Lemma Join_plain_no c x l :
  Forall (fun l => c ∉ l) (chars <$> (x :: l)) -> c <> ","%char -> c ∉ chars (Join (x :: l) ",").
Proof.
  intros H Hc. revert x H. induction l as [|y l IH]; intros x H; apply Forall_cons in H as [Hx H]; [done|].
  rewrite Join_cons_cons, !chars_app, !not_elem_of_app. split; [done|]. split; [|by apply IH].
  change (chars ",") with [","%char]. by rewrite list_elem_of_singleton.
Qed.

(** Reading a record that was joined from plain fields gives the fields back. *)
Lemma csv_Read_join x l :
  Forall plain (chars <$> (x :: l)) -> Join (x :: l) "," <> "" -> csv_Read (Join (x :: l) ",") = Some (x :: l).
Proof.
  intros Hp Hne. unfold csv_Read.
  assert (byte 10 ∉ chars (Join (x :: l) ",")) as Hn.
  { apply Join_plain_no; [|done]. eapply Forall_impl; [exact Hp|]. by intros ? (_ & _ & ? & _). }
  assert (byte 13 ∉ chars (Join (x :: l) ",")) as Hr.
  { apply Join_plain_no; [|done]. eapply Forall_impl; [exact Hp|]. by intros ? (_ & _ & _ & ?). }
  assert (chars (Join (x :: l) ",") <> []) as Hc.
  { intros E. apply Hne. by rewrite <-(str_chars (Join _ _)), E. }
  rewrite csv_lines_plain; [|done|by apply not_elem_of_nil|done]. rewrite reverse_nil, app_nil_l.
  rewrite decide_False by done. cbn [skip_empty].
  assert (at_line_end (chars (Join (x :: l) ",")) = false) as ->.
  { unfold at_line_end. rewrite !bool_decide_eq_false_2; [done| |done]. intros E. apply Hn. rewrite E. left. }
  apply csv_fields_join; [done|]. unfold slen. lia.
Qed.

(** ** Target versions *)

Definition render_pair (e : string * string) : string := fst e +:+ "=" +:+ snd e.

Lemma add_pairs_render kvs m :
  Forall (fun e => "="%char ∉ chars (fst e)) kvs ->
  add_pairs (render_pair <$> kvs) m = Ok (foldl (fun m e => <[fst e := snd e]> m) m kvs).
Proof.
  revert m. induction kvs as [|[k v] kvs IH]; intros m H; [done|]. apply Forall_cons in H as [Hk H].
  cbn [fmap list_fmap add_pairs foldl]. unfold render_pair at 1. simpl in *.
  change ("=" +:+ v) with (String "=" v). rewrite Cut_split by done. by apply IH.
Qed.

Lemma foldl_insert_lookup (kvs : list (string * string)) k v :
  NoDup kvs.*1 -> foldl (fun m e => <[fst e := snd e]> m) (∅ : gmap string string) kvs !! k = Some v <-> (k, v) ∈ kvs.
Proof.
  intros Hnd. assert (foldl (fun m e => <[fst e := snd e]> m) ∅ kvs = (list_to_map (reverse kvs) : gmap string string)) as ->.
  { clear. induction kvs as [|[k v] kvs IH] using rev_ind; [done|].
    rewrite foldl_app, reverse_app. simpl. by rewrite IH. }
  rewrite <-elem_of_list_to_map; [by rewrite elem_of_reverse|]. by rewrite fmap_reverse, reverse_Permutation.
Qed.

Lemma count_char_app c s t : count_char c (s +:+ t) = (count_char c s + count_char c t)%nat.
Proof. unfold count_char. by rewrite chars_app, filter_app, length_app. Qed.

Lemma count_char_elem c s : c ∈ chars s -> (1 <= count_char c s)%nat.
Proof.
  intros (a & b & E)%list_elem_of_split. unfold count_char. rewrite E, filter_app, filter_cons_True by done.
  rewrite length_app. simpl. lia.
Qed.

Lemma Trim_id s c : c ∉ chars s -> Trim s [c] = s.
Proof.
  intros H. unfold Trim, trim_left_seqs. simpl.
  assert (forall l, c ∉ l -> forall n, strip_seqs n [[c]] l = l) as Hs.
  { intros l Hl n. apply strip_seqs_id, Forall_singleton. intros [k ->]. apply Hl. left. }
  rewrite (Hs (chars s)) by done. rewrite Hs by (by rewrite elem_of_reverse).
  by rewrite reverse_involutive, str_chars.
Qed.

Lemma render_pairs_count e kvs : (length (e :: kvs) <= count_char "=" (Join (render_pair <$> e :: kvs) ","))%nat.
Proof.
  revert e. induction kvs as [|e' kvs IH]; intros e.
  - change (Join (render_pair <$> [e]) ",") with (render_pair e).
    apply count_char_elem. unfold render_pair. rewrite chars_app. apply elem_of_app. right. simpl. left.
  - rewrite !fmap_cons, Join_cons_cons, !count_char_app. specialize (IH e'). rewrite fmap_cons in IH.
    assert (1 <= count_char "=" (render_pair e))%nat; [|simpl length in *; lia].
    apply count_char_elem. unfold render_pair. rewrite chars_app. apply elem_of_app. right. simpl. left.
Qed.

(** C20. What is written as [k=v,k=v,...] is read back, if the keys are distinct, the
    values are versions, and no text needs CSV quotes. *)
Theorem ParsePlutoTargetVersions_roundtrip (IsValid : string -> bool) `{!RangeOrder string string} e kvs :
  NoDup (e :: kvs).*1 ->
  Forall (fun e => "="%char ∉ chars (fst e) /\ plain (chars (fst e)) /\ plain (chars (snd e)) /\ IsValid (snd e) = true)
    (e :: kvs) ->
  exists vm, ParsePlutoTargetVersions IsValid (Join (render_pair <$> e :: kvs) ",") = Ok (Some vm)
    /\ forall k v, vm !! k = Some v <-> (k, v) ∈ e :: kvs.
Proof.
  intros Hnd Hall.
  assert (Forall plain (chars <$> (render_pair <$> e :: kvs))) as Hplain.
  { rewrite !Forall_fmap. eapply Forall_impl; [exact Hall|].
    intros [k v] (_ & (? & ? & ? & ?) & (? & ? & ? & ?) & _). simpl in *. unfold plain, render_pair. simpl.
    rewrite !chars_app. simpl. rewrite !not_elem_of_app, !not_elem_of_cons. by split_and!. }
  pose proof (render_pairs_count e kvs) as Hcount.
  set (vs := Join _ ",") in *.
  assert (vs <> "") as Hne by (intros E; rewrite E in Hcount; change (count_char "=" "") with 0%nat in Hcount; simpl in Hcount; lia).
  assert (version_pairs vs = Ok (render_pair <$> e :: kvs)) as Hpairs.
  { unfold version_pairs. destruct (count_char "=" vs) as [|[|n]] eqn:En.
    - simpl in Hcount. lia.
    - destruct kvs as [|e' kvs]; [|simpl in Hcount; lia]. change vs with (render_pair e).
      rewrite Trim_id; [done|]. by apply Forall_inv in Hplain as (? & _).
    - unfold vs. rewrite fmap_cons in *. by rewrite csv_Read_join. }
  unfold ParsePlutoTargetVersions. rewrite decide_False by done. rewrite Hpairs. cbn [mbind result_bind].
  rewrite add_pairs_render by (eapply Forall_impl; [exact Hall|]; by intros ? (? & _)). cbn [mbind result_bind].
  set (vm := foldl _ _ _). assert (forall k v, vm !! k = Some v <-> (k, v) ∈ e :: kvs) as Hvm
    by (intros; by apply foldl_insert_lookup).
  exists vm. split; [|done].
  assert (filter (fun e => IsValid (snd e) = false) (range_map vm) = []) as ->; [|done].
  destruct (filter _ (range_map vm)) as [|[k v] l] eqn:E; [done|]. exfalso.
  assert ((k, v) ∈ filter (fun e => IsValid (snd e) = false) (range_map vm)) as Hin by (rewrite E; left).
  apply list_elem_of_filter in Hin as [Hf Hin]. apply elem_of_range_map, Hvm in Hin.
  rewrite Forall_forall in Hall. destruct (Hall _ Hin) as (_ & _ & _ & Hv). simpl in *. congruence.
Qed.

(** ** The answer of Insights *)

(** An answer of the documented shape: every item has a title and says whether it is a
    failure. *)
Definition answer_item (title : string) (failure : bool) : value :=
  VMap (<["Title" := VString title]> {["Failure" := VBool failure]}).

Lemma filterM_pure {A} (f : A -> go bool) (g : A -> bool) l :
  (forall x, x ∈ l -> f x = Ret (g x)) -> filterM f l = Ret (filter (fun x => g x = true) l).
Proof.
  induction l as [|x l IH]; intros H; [done|]. cbn [filterM]. rewrite H by left. simpl.
  rewrite IH by (intros y Hy; apply H; by right). simpl. rewrite filter_cons. by destruct (g x).
Qed.

Lemma mapM_pure {A B} (f : A -> go B) (g : A -> B) l :
  (forall x, x ∈ l -> f x = Ret (g x)) -> mapM f l = Ret (g <$> l).
Proof.
  induction l as [|x l IH]; intros H; [done|]. cbn [mapM]. rewrite H by left. simpl.
  rewrite IH by (intros y Hy; apply H; by right). done.
Qed.

(** Failures become errors and the rest warnings, in their order; a message is one more
    warning. *)
Theorem read_answer_sorts m passed items message :
  m !! "Success"%string = Some (VBool passed) ->
  m !! "ActionItems"%string = Some (VArray (uncurry answer_item <$> items)) ->
  m !! "Message"%string = Some (VString message) ->
  read_answer (Some m)
  = Ret (passed, (filter (fun i => snd i = false) items).*1 ++ (if decide (message = "") then [] else [message]),
         (filter (fun i => snd i = true) items).*1).
Proof.
  intros Hs Ha Hm. unfold read_answer. simpl map_get. rewrite Hs, Ha, Hm. cbn [to_bool deref mbind go_bind not_nil to_array].
  assert (forall x, x ∈ uncurry answer_item <$> items -> exists t f, x = answer_item t f) as Hshape.
  { intros x ([t f] & -> & _)%list_elem_of_fmap. by exists t, f. }
  set (fails := fun x => default false (to_bool (to_map (Some x) ≫= fun m => m !! "Failure"%string))).
  set (title := fun x => default "" (to_string (to_map (Some x) ≫= fun m => m !! "Title"%string))).
  assert (forall x, x ∈ uncurry answer_item <$> items -> is_failure x = Ret (fails x) /\ item_title x = Ret (title x)) as Hf.
  { intros x (t & f & ->)%Hshape. done. }
  assert (forall b, title <$> filter (fun x => fails x = b) (uncurry answer_item <$> items)
                    = (filter (fun i => snd i = b) items).*1) as Hsort.
  { intros b. clear. induction items as [|[t f] items IH]; [done|]. cbn [fmap list_fmap uncurry].
    rewrite !filter_cons. assert (fails (answer_item t f) = f) as -> by done. cbn [snd].
    case_decide; [|done]. cbn [fmap list_fmap fst]. assert (title (answer_item t f) = t) as -> by done.
    by rewrite <-IH. }
  rewrite (filterM_pure (fun ai => b ← is_failure ai; mret (negb b)) (fun x => negb (fails x))); cycle 1.
  { intros x [-> _]%Hf. done. }
  cbn [mbind go_bind].
  assert (filter (fun x => negb (fails x) = true) (uncurry answer_item <$> items)
          = filter (fun x => fails x = false) (uncurry answer_item <$> items)) as ->.
  { apply list_filter_iff. intros x. by rewrite negb_true_iff. }
  rewrite (mapM_pure _ title); cycle 1.
  { intros x [_ Hx]%list_elem_of_filter. by apply Hf. }
  cbn [mbind go_bind]. rewrite (filterM_pure is_failure fails) by (intros x Hx; by apply Hf). cbn [mbind go_bind].
  rewrite (mapM_pure _ title); cycle 1.
  { intros x [_ Hx]%list_elem_of_filter. by apply Hf. }
  cbn [mbind go_bind]. rewrite !Hsort. cbn [mret go_ret]. do 3 f_equal.
  cbn [to_string default]. destruct message as [|c message]; [by rewrite decide_True, app_nil_r|].
  rewrite decide_False by done. rewrite (proj2 (Z.ltb_lt _ _)); [done|]. unfold lenS, slen. simpl. lia.
Qed.

#[local] Instance order_versions : RangeOrder string string := canonical_order.

(** A version begins with a v. *)
Definition starts_with_v (s : string) : bool := HasPrefix s "v".

Example csv_examples :
  (csv_Read "a,b" = Some ["a"; "b"]) /\ (csv_Read (str (byte 34 :: chars "a,b" ++ byte 34 :: chars ",c")) = Some ["a,b"; "c"])
  /\ (csv_Read (str (chars "a" ++ [byte 34])) = None) /\ (csv_Read "" = None).
Proof. split_and!; vm_compute; reflexivity. Qed.

Lemma ParsePlutoTargetVersions_roundtrip_witness :
  exists vm, ParsePlutoTargetVersions starts_with_v "k8s=v1.23.0,istio=v1.14.0" = Ok (Some vm)
    /\ (vm !! "istio"%string = Some "v1.14.0"%string).
Proof.
  destruct (ParsePlutoTargetVersions_roundtrip starts_with_v ("k8s", "v1.23.0")%string [("istio", "v1.14.0")%string])
    as (vm & Hp & Hvm).
  - apply (bool_decide_unpack _). vm_compute. reflexivity.
  - repeat (constructor; [split_and!; try (apply (bool_decide_unpack _); vm_compute; reflexivity);
      repeat split; apply (bool_decide_unpack _); vm_compute; reflexivity|]). constructor.
  - exists vm. split; [exact Hp|]. apply Hvm. right. left.
Defined.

What is required —
In the entries above, please find the line with "assert (byte 13" and the line with "revert m. induction", then write out exactly those two lines and every line between them, and nothing more.

Task result —
  assert (byte 13 ∉ chars (Join (x :: l) ",")) as Hr.
  { apply Join_plain_no; [|done]. eapply Forall_impl; [exact Hp|]. by intros ? (_ & _ & _ & ?). }
  assert (chars (Join (x :: l) ",") <> []) as Hc.
  { intros E. apply Hne. by rewrite <-(str_chars (Join _ _)), E. }
  rewrite csv_lines_plain; [|done|by apply not_elem_of_nil|done]. rewrite reverse_nil, app_nil_l.
  rewrite decide_False by done. cbn [skip_empty].
  assert (at_line_end (chars (Join (x :: l) ",")) = false) as ->.
  { unfold at_line_end. rewrite !bool_decide_eq_false_2; [done| |done]. intros E. apply Hn. rewrite E. left. }
  apply csv_fields_join; [done|]. unfold slen. lia.
Qed.

(** ** Target versions *)

Definition render_pair (e : string * string) : string := fst e +:+ "=" +:+ snd e.

Lemma add_pairs_render kvs m :
  Forall (fun e => "="%char ∉ chars (fst e)) kvs ->
  add_pairs (render_pair <$> kvs) m = Ok (foldl (fun m e => <[fst e := snd e]> m) m kvs).
Proof.
  revert m. induction kvs as [|[k v] kvs IH]; intros m H; [done|]. apply Forall_cons in H as [Hk H].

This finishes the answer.